French-Canadian nationalists, long accustomed to denigrating Canada as a mediocre amalgam of Anglo-American leftovers, now face the fact that it is one of the 10 or so most important countries in the world, and the French Canadians effectively governed or co-governed this country from 1921 to 2006, except for the Bennett and Diefenbaker years (1930-1935, 1957-1963). Stephen Harper is the first leader since Canada was under British military government in the 1830s to govern effectively with no appreciable support from Quebec.
This is a stand-off, as Canada will not make further ex gratia concessions to a Quebec that mistreats cultural and religious minorities and receives $2,000 per year per capita from the English provinces. Further, Quebec does not possess the ability to blackmail the country any more. The separatists can’t get to 50% on an independence referendum without a trick question and cannot seriously aspire to drag millions of Quebec federalists out of Canada into a severely divided independent Quebec.

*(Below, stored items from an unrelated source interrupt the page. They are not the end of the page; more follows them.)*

(** Replacing a slot by a host with the same number, or an empty slot by a new one. *)
Lemma replace_slot_inv m k old h : machine_inv m → hm_hosts m !! k = Some old →
  match old with Some o => hr_host_id h = hr_host_id o | None => machine_host m (hr_host_id h) = None end →
  host_slot_ok (hr_host_id h) →
  let m' := m <| hm_hosts ::= λ hosts, <[k := Some h]> hosts |> in
  machine_inv m' ∧ machine_host m' (hr_host_id h) = Some h ∧
  ∀ j, j ≠ hr_host_id h → machine_host m' j = machine_host m j.
Proof.
  intros Hm Hk Hold Hv m'. destruct (known_insert (hm_hosts m) k old (Some h) Hk) as (a & b & Ha & Hb).
  change (known_hosts m = a ++ opt_list old ++ b) in Ha. change (known_hosts m' = a ++ [h] ++ b) in Hb.
  pose proof Hm as [Hs Hn Hf Hact].
  assert (NoDup (map hr_host_id (known_hosts m')) ∧ Forall (λ h, host_slot_ok (hr_host_id h)) (known_hosts m'))
    as [Hn' Hf'].
  { rewrite Hb. rewrite Ha in Hn, Hf. rewrite !map_app in *. rewrite !Forall_app in *.
    destruct Hf as (Hfa & _ & Hfb). split; [|split; [done|by split; [constructor|]]].
    destruct old as [o|]; cbn in Hn |- *; [by rewrite Hold|].
    apply machine_host_None in Hold. rewrite Ha in Hold. cbn in Hold. rewrite map_app in Hold.
    rewrite elem_of_app in Hold. apply list.NoDup_app in Hn as (Hna & Hab & Hnb). apply list.NoDup_app.
    split; [done|]. split; [|apply list.NoDup_cons; tauto].
    intros x Hx [->|Hx']%elem_of_cons; [tauto|by apply (Hab x)]. }
  assert (∀ x, hr_host_id x ≠ hr_host_id h → x ∈ known_hosts m' ↔ x ∈ known_hosts m) as Helem.
  { intros x Hx. rewrite Ha, Hb, !elem_of_app. cbn. rewrite elem_of_cons, elem_of_nil.
    split; [intros [?|[[->|[]]|?]]; tauto|]. intros [?|[Ho|?]]; [tauto| |tauto].
    destruct old as [o|]; cbn in Ho; [|by apply elem_of_nil in Ho].
    apply list_elem_of_singleton in Ho as ->. congruence. }
  assert (∀ i, i ≠ hr_host_id h → machine_host m' i = machine_host m i) as Hother.
  { intros j Hj. apply option_eq. intros x. rewrite !machine_host_elem by done.
    split; intros [Hx <-]; (split; [by apply Helem|done]). }
  assert (machine_host m' (hr_host_id h) = Some h) as Hhere.
  { apply machine_host_elem; [done|]. split; [|done]. rewrite Hb, !elem_of_app. right. left. apply list_elem_of_here. }
  split; [|done]. split; [by unfold m', upd; cbn; rewrite length_insert|done|done|].
  intros j Hj. change (hm_active_target m = Some j) in Hj. destruct (decide (j = hr_host_id h)) as [->|Hne].
  - rewrite Hhere. by eexists.
  - rewrite Hother by done. by apply Hact.
Qed.

Lemma free_slot m : machine_inv m → ∀ i, machine_host m i = None → host_slot_ok i →
  ∃ k, position is_none (hm_hosts m) = Some k ∧ hm_hosts m !! k = Some None.
Proof.
  intros Hm i Hi Hok. destruct (position is_none (hm_hosts m)) as [k|] eqn:Hp.
  - exists k. split; [done|]. apply position_Some in Hp as (s & Hs & Hn). by destruct s.
  - exfalso. assert (length (known_hosts m) = 4%nat) as Hl.
    { destruct Hm as [Hs _ _ _]. change HOST_SLOT_COUNT with 4%nat in Hs. rewrite <- Hs. unfold known_hosts.
      clear -Hp.
      induction (hm_hosts m) as [|[h|] l IH]; cbn in *; [done| |done].
      destruct (position is_none l); [done|]. by rewrite IH. }
    pose proof Hm as [_ Hn Hv _]. apply machine_host_None in Hi.
    assert (map hr_host_id (known_hosts m) ⊆+ [1; 2; 3; 4]) as Hsub.
    { apply NoDup_submseteq; [done|]. intros j (h & -> & Hin)%list_elem_of_fmap. apply list_elem_of_In in Hin.
      apply (proj1 (List.Forall_forall _ _) Hv) in Hin. apply host_slot_ok_iff in Hin. rewrite !elem_of_cons. lia. }
    apply submseteq_length_Permutation in Hsub; [|by rewrite length_map, Hl].
    apply Hi. rewrite Hsub. apply host_slot_ok_iff in Hok. rewrite !elem_of_cons. lia.
Qed.
(* ===== verification/Bridge.v ===== *)
(** * The bridge ([src/src/bridge/mod.rs])

    The heart of the host chip: input frames of all devices in, reports to the selected computer
    out, with host connections, target switches, pairing, keyboard LEDs and device removal.
    Modelled as built with the dual-S3 feature.  A handler that can fail is a computation over the
    state and the action vector; [handle_event_in_place] keeps what it did before an error,
    [handle_event] does not. *)

From S2P Require Import Prelude Input Reports Aggregator Settings Movement InputProfile.
From S2P Require Import OutputTarget StorageImage HostState.

(** ** Data *)

Definition BRIDGE_USB_HID_INTERFACES_MAX : nat := 8.
Definition BRIDGE_INPUT_INTERFACES_MAX : nat := BRIDGE_USB_HID_INTERFACES_MAX.

Record UsbHidInterfaceRegistration := mkUsbInterface {
  ui_interface_id : Z;
  ui_device_id : Z;
  ui_keyboard_led_sink : bool
}.
#[export] Instance UsbHidInterfaceRegistration_eq_dec : EqDecision UsbHidInterfaceRegistration.
Proof. solve_decision. Defined.

Record SuppressionState := mkSuppressionState {
  sp_keyboard : KeyboardSuppression;
  sp_mouse_buttons : Z;
  sp_consumer : ConsumerState
}.
#[export] Instance eta_SuppressionState : Eta SuppressionState :=
  λ r, mkSuppressionState (sp_keyboard r) (sp_mouse_buttons r) (sp_consumer r).
Definition SuppressionState_new : SuppressionState :=
  mkSuppressionState KeyboardSuppression_new 0 ConsumerState_new.

Record BridgeStats := mkBridgeStats {
  bs_input_reports_dropped_no_ready_target : Z;
  bs_mouse_movements_dropped : Z;
  bs_keyboard_reports_truncated : Z;
  bs_vendor_frames_ignored : Z
}.
#[export] Instance eta_BridgeStats : Eta BridgeStats :=
  λ r, mkBridgeStats (bs_input_reports_dropped_no_ready_target r) (bs_mouse_movements_dropped r)
         (bs_keyboard_reports_truncated r) (bs_vendor_frames_ignored r).
Definition BridgeStats_new : BridgeStats := mkBridgeStats 0 0 0 0.

Record BridgeState := mkBridgeState {
  br_input : PhysicalInputState;
  br_input_devices : InputAggregator;
  br_suppression : SuppressionState;
  br_usb_hid_interfaces : list UsbHidInterfaceRegistration;
  br_hosts : BleHostStateMachine;
  br_pairable_host : option Z;
  br_stats : BridgeStats;
  br_output_target : OutputTargetState;
  br_wired_availability : OutputTargetAvailability;
  br_wired_keyboard_leds : Z;
  br_wired_ble_host : option Z;
  br_mirror_target : option MirrorStableId
}.
#[export] Instance eta_BridgeState : Eta BridgeState :=
  λ r, mkBridgeState (br_input r) (br_input_devices r) (br_suppression r) (br_usb_hid_interfaces r)
         (br_hosts r) (br_pairable_host r) (br_stats r) (br_output_target r) (br_wired_availability r)
         (br_wired_keyboard_leds r) (br_wired_ble_host r) (br_mirror_target r).

Definition BridgeState_new (HOSTS : nat) : BridgeState :=
  mkBridgeState PhysicalInputState_new (InputAggregator_new BRIDGE_INPUT_INTERFACES_MAX)
    SuppressionState_new [] (BleHostStateMachine_new HOSTS) None BridgeStats_new OutputTargetState_new
    AvailUnavailable 0 None None.
Lemma wf_frame s f p s' : bridge_wf s → input_ok f → prepare_frame (br_input_devices s) f = Ok p →
  frame_next s f (commit_frame (br_input_devices s) p) (prepared_aggregate p (br_input_devices s)) s' →
  bridge_wf s'.
Proof.
  intros Hs Hf Hp [Hd [T1 T2 T3 T4 T5 T6 T7] Hk Hm Hc].
  destruct (prepare_frame_spec _ _ _ Hf (wf_devices s Hs) Hp) as (Ha & Hagg & Nk & Nm & Nc).
  set (devices' := commit_frame _ p) in *. set (agg := prepared_aggregate _ _) in *. clearbody agg devices'.
  destruct Hs as [H1 H2 H3 H4 H5 H6 H7 H8 [I1 [I2 [I3 I4]]] H10].
  split; rewrite ?T1, ?T2, ?T3, ?T4, ?Hd; try done.
  - destruct (sif_keyboard f); [by apply Hk|by destruct Hk as [-> _]].
  - unfold input_agrees. rewrite Hd, Hagg, Hc.
    assert (pi_mouse (br_input s') = pi_mouse agg) as ->
      by (destruct (sif_mouse f); destruct Hm as [-> _]; [done|by rewrite I3, Nm]).
    assert ((if is_some (sif_consumer f) then pi_consumer agg else pi_consumer (br_input s)) = pi_consumer agg) as ->
      by (destruct (sif_consumer f); [done|cbn; by rewrite I4, Nc]).
    destruct (sif_keyboard f).
    + rewrite (kn_keyboard _ _ _ _ Hk). cbn [kb_modifiers kb_keys]. split; [done|]. split; [|done].
      apply snapshot_keys_in.
    + destruct Hk as [-> _]. rewrite Nk by done. done.
  - destruct (sif_keyboard f); [by apply Hk|by destruct Hk as [_ ->]].
Qed.

(** ** What each handler may do *)

(** Names the state the handler goes on from. *)
Ltac name_state s := match goal with |- holds _ _ _ _ _ _ (_ ?st _) => set (s := st) end.

Section Handlers.
Context (ACTIONS : nat).

Lemma deliver_may_send s reports : Forall (λ r, input_reason r.2 = true) reports →
  Forall (may_send s) (deliver s reports).
Proof.
  induction 1 as [|[report reason] l Hr Hl IH]; [constructor|]. unfold deliver in *. cbn [omap list_omap].
  destruct (ready_active_target s (report_kind report)) eqn:Ht; [|done]. constructor; [|done].
  cbn in *. by rewrite Hr.
Qed.

Lemma input_reports_reason s agg f : Forall (λ r, input_reason r.2 = true) (input_reports s agg f).
Proof.
  unfold input_reports, keyboard_reports, mouse_reports, consumer_reports, keyboard_reason, mouse_reason, consumer_reason.
  destruct (sif_keyboard f), (sif_mouse f), (sif_consumer f); cbn [app]; repeat constructor; cbn; by case_match.
Qed.

Lemma deliver_length s agg f : (length (deliver s (input_reports s agg f)) ≤ 3)%nat.
Proof.
  transitivity (length (input_reports s agg f)).
  - unfold deliver. induction (input_reports s agg f) as [|[r c] l IH]; [done|]. cbn [omap list_omap].
    case_match; cbn; lia.
  - unfold input_reports, keyboard_reports, mouse_reports, consumer_reports.
    destruct (sif_keyboard f), (sif_mouse f), (sif_consumer f); cbn; lia.
Qed.

Lemma holds_frame s frame out : bridge_wf s → (∀ f, frame = FrameStandard f → input_ok f) →
  (length out ≤ ACTIONS)%nat →
  holds ACTIONS bridge_wf (may_send s) (λ _, bridge_wf) 3 out (handle_input_frame ACTIONS frame s out).
Proof.
  intros Hs Hf Hl. destruct frame as [f|v]; cbn [handle_input_frame].
  2: { apply holds_modify_last. by apply wf_set_stats. }
  specialize (Hf f eq_refl). pose proof (handle_standard_spec ACTIONS s f out Hs Hf Hl) as H.
  destruct (prepare_frame (br_input_devices s) f) as [p|e] eqn:Hp; [|rewrite H; by apply holds_error].
  set (agg := prepared_aggregate p (br_input_devices s)) in *.
  pose proof (deliver_length s agg f) as Hlen.
  pose proof (deliver_may_send s _ (input_reports_reason s agg f)) as Hsend.
  unfold push_list in H. case_decide as Hd.
  - destruct H as (s' & Hn & ->). split; [by exists (deliver s (input_reports s agg f))|].
    by apply (wf_frame s f p).
  - rewrite H. split; [exists []; rewrite app_nil_r; split; [done|split; [cbn; lia|constructor]]|].
    split; [done|]. intros _. lia.
Qed.

Lemma holds_step {A B} (K : B → BridgeState → Prop) G n (m : M A) (k : A → M B) s s' out a :
  m s out = (s', out, Ok a) → holds ACTIONS bridge_wf G K n out (k a s' out) →
  holds ACTIONS bridge_wf G K n out (m_bind m k s out).
Proof. intros Hm Hk. unfold m_bind. by rewrite Hm. Qed.

Lemma holds_fail {A B} (K : B → BridgeState → Prop) G n (m : M A) (k : A → M B) s out e :
  m s out = (s, out, Err e) → bridge_wf s → e ≠ ActionCapacity →
  holds ACTIONS bridge_wf G K n out (m_bind m k s out).
Proof. intros Hm Hs He. unfold m_bind. rewrite Hm. by apply holds_error. Qed.

Lemma wf_select s hosts t : bridge_wf s → machine_inv hosts → target_ok (ots_selected t) → ots_active t = None →
  (∀ h, hm_active_target hosts = Some h → ots_selected t = TargetBle h) →
  bridge_wf (s <| br_output_target := t |> <| br_hosts := hosts |>).
Proof.
  intros [H1 H2 H3 H4 H5 H6 H7 H8 H9 H10] Hm Ht Ha Hh. split; unfold upd; cbn; try done; congruence.
Qed.

Lemma wf_availability s a : bridge_wf s →
  (ots_selected (br_output_target s) = TargetWired → a = AvailReady → br_wired_availability s = AvailReady) →
  bridge_wf (s <| br_output_target ::= λ t, set_availability t a |>).
Proof.
  intros [H1 H2 H3 H4 H5 H6 H7 H8 H9 H10] Ha. split; unfold upd; cbn; try done.
  - destruct a; by intros t [= <-].
  - destruct a; [|done|done]. intros [= ?]. by apply Ha.
Qed.

Definition selected_as (t : OutputTargetState) (target : OutputTarget) : OutputTargetState :=
  mkOutputTargetState target None AvailUnavailable (as_u32 (ots_transition_operation_id t + 1)).

Lemma select_target_spec t target : target_ok target →
  select_target t target = (selected_as t target, Ok (as_u32 (ots_transition_operation_id t + 1))).
Proof. intros H. unfold select_target. rewrite H. done. Qed.

(** The neutral reports to a wired computer that became ready, and its LEDs. *)
Lemma holds_wired_ready G leds s out : bridge_wf s → (∀ r, neutral_report r → G (Notify TargetWired r ReasonSafetyRelease)) →
  (∀ i d l, G (UsbSetKeyboardLeds i d l)) →
  holds ACTIONS bridge_wf G (λ _ s', s' = s) 11 out
    ((push_neutral_reports ACTIONS TargetWired ReasonSafetyRelease ;- push_usb_keyboard_leds ACTIONS leds) s out)%rust.
Proof.
  intros Hs Hn Hl. eapply (holds_bind _ _ _ (λ _ s', s' = s) _ 3 8); [done|by apply holds_neutral|].
  intros _ s' out' ->. by apply holds_leds.
Qed.

(** The two actions every switch ends with. *)
Lemma holds_persist_status G s out : bridge_wf s → G PersistProfiles → (∀ st, G (StatusChanged st)) →
  holds ACTIONS bridge_wf G (λ _, bridge_wf) 2 out
    ((push_action ACTIONS PersistProfiles ;- push_status ACTIONS) s out)%rust.
Proof.
  intros Hs Hp Hst. eapply (holds_bind _ _ _ (λ _ s', s' = s) _ 1 1); [done|by apply holds_push|].
  intros _ s' out' ->. by apply holds_status.
Qed.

The Parti Québécois is the only province-wide independentist party and it has run 13 general election campaigns, from 1970 to last week, and its percentage of the vote is 25.5, as opposed to 24 in 1970. It was reduced to a smear-flailing campaign and a ridiculous law entrusting the acceptance of wearing religious symbols to apparel police. The PQ has only defeated the Quebec Liberals in the popular vote by more than 1% twice, and the last time was in 1981, when it pledged not to hold a referendum. Mercifully debunked is the Thomas Mulcair theory that the way to save Canada was to grovel to the separatists.
About 20% of Quebecers are fearless separatists, 40% are unconditional federalists, and 40% want federalism fine-tuned. Robert Bourassa could have got constitutional renovation at Victoria in 1971, and Meech Lake would have passed if he hadn’t attacked bilingualism in Quebec during the ratification process. Premier-designate Philippe Couillard is a much braver federalist than Jean Charest or Robert Bourassa, who used to waffle on about “an entirely French, uniquely sovereign Quebec in a Canadian common market.”
We should restore the principle of a national Anglo-French association, accept a distinct constitutional status for Quebec (of course it isn’t a province like the others, and it never was); allow for compensated opting out from programs in provincial areas and shared jurisdiction in immigration, the partition of provinces that vote to secede where regions of secessionist provinces vote to remain in Canada, and a partial federalization of the Senate and Supreme Court. Those institutions could scarcely be more ludicrous than they have become with the expenses controversies and the preposterous Nadon decision. This could be negotiated in stages, between Ottawa and Quebec and then, where appropriate, other provinces.
Quebec is ready to deal; Couillard has the courage and the mandate. Stephen Harper may lack the imagination to seize the moment, but other accomplished veterans of the long constitutional struggle, including Brian Mulroney, Jean Chrétien, Joe Clark, Roy Romanow and Jean Charest, are available to him. The time has come.